(Excerpted data begins)

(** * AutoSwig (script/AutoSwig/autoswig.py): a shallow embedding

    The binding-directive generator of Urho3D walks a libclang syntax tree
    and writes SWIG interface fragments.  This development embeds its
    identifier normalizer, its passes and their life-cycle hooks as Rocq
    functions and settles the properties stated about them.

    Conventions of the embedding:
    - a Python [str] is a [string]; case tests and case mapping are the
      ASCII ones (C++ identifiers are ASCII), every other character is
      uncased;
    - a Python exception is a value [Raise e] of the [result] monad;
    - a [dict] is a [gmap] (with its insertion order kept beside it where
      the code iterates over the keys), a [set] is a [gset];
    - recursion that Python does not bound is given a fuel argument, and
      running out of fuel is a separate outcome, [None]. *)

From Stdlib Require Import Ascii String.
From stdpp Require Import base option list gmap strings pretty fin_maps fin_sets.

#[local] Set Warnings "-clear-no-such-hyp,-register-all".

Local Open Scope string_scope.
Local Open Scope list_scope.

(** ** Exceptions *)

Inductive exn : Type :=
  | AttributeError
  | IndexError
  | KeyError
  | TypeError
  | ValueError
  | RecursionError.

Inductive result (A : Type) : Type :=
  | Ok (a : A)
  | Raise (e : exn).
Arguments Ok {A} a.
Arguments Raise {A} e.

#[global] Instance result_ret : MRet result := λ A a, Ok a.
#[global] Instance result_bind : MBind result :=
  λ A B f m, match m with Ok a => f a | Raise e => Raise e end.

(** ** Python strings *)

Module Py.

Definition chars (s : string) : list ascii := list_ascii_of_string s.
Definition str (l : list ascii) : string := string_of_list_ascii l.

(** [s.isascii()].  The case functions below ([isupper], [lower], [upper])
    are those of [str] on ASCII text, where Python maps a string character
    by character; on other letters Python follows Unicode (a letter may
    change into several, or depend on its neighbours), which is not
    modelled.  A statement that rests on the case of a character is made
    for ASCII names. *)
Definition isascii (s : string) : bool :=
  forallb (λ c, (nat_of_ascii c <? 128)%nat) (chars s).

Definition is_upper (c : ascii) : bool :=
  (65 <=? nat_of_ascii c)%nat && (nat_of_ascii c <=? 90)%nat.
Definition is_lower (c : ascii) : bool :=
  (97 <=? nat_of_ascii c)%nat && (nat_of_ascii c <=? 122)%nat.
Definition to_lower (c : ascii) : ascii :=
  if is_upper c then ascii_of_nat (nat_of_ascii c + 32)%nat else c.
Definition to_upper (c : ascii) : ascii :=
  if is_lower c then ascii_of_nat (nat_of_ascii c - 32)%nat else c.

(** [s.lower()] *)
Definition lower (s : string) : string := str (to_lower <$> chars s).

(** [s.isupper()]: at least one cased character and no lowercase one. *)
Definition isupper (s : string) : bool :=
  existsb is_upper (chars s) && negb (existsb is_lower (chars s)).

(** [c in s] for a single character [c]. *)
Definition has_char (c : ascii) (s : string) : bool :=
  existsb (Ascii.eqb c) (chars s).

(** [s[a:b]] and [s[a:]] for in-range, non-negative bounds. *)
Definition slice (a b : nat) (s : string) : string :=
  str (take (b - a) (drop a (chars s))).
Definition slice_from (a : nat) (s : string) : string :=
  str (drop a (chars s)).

(Excerpted data ends)

_Task to complete_.
In how many lines of the entries does "that" appear? Reply with only the number.

_Task response_.
2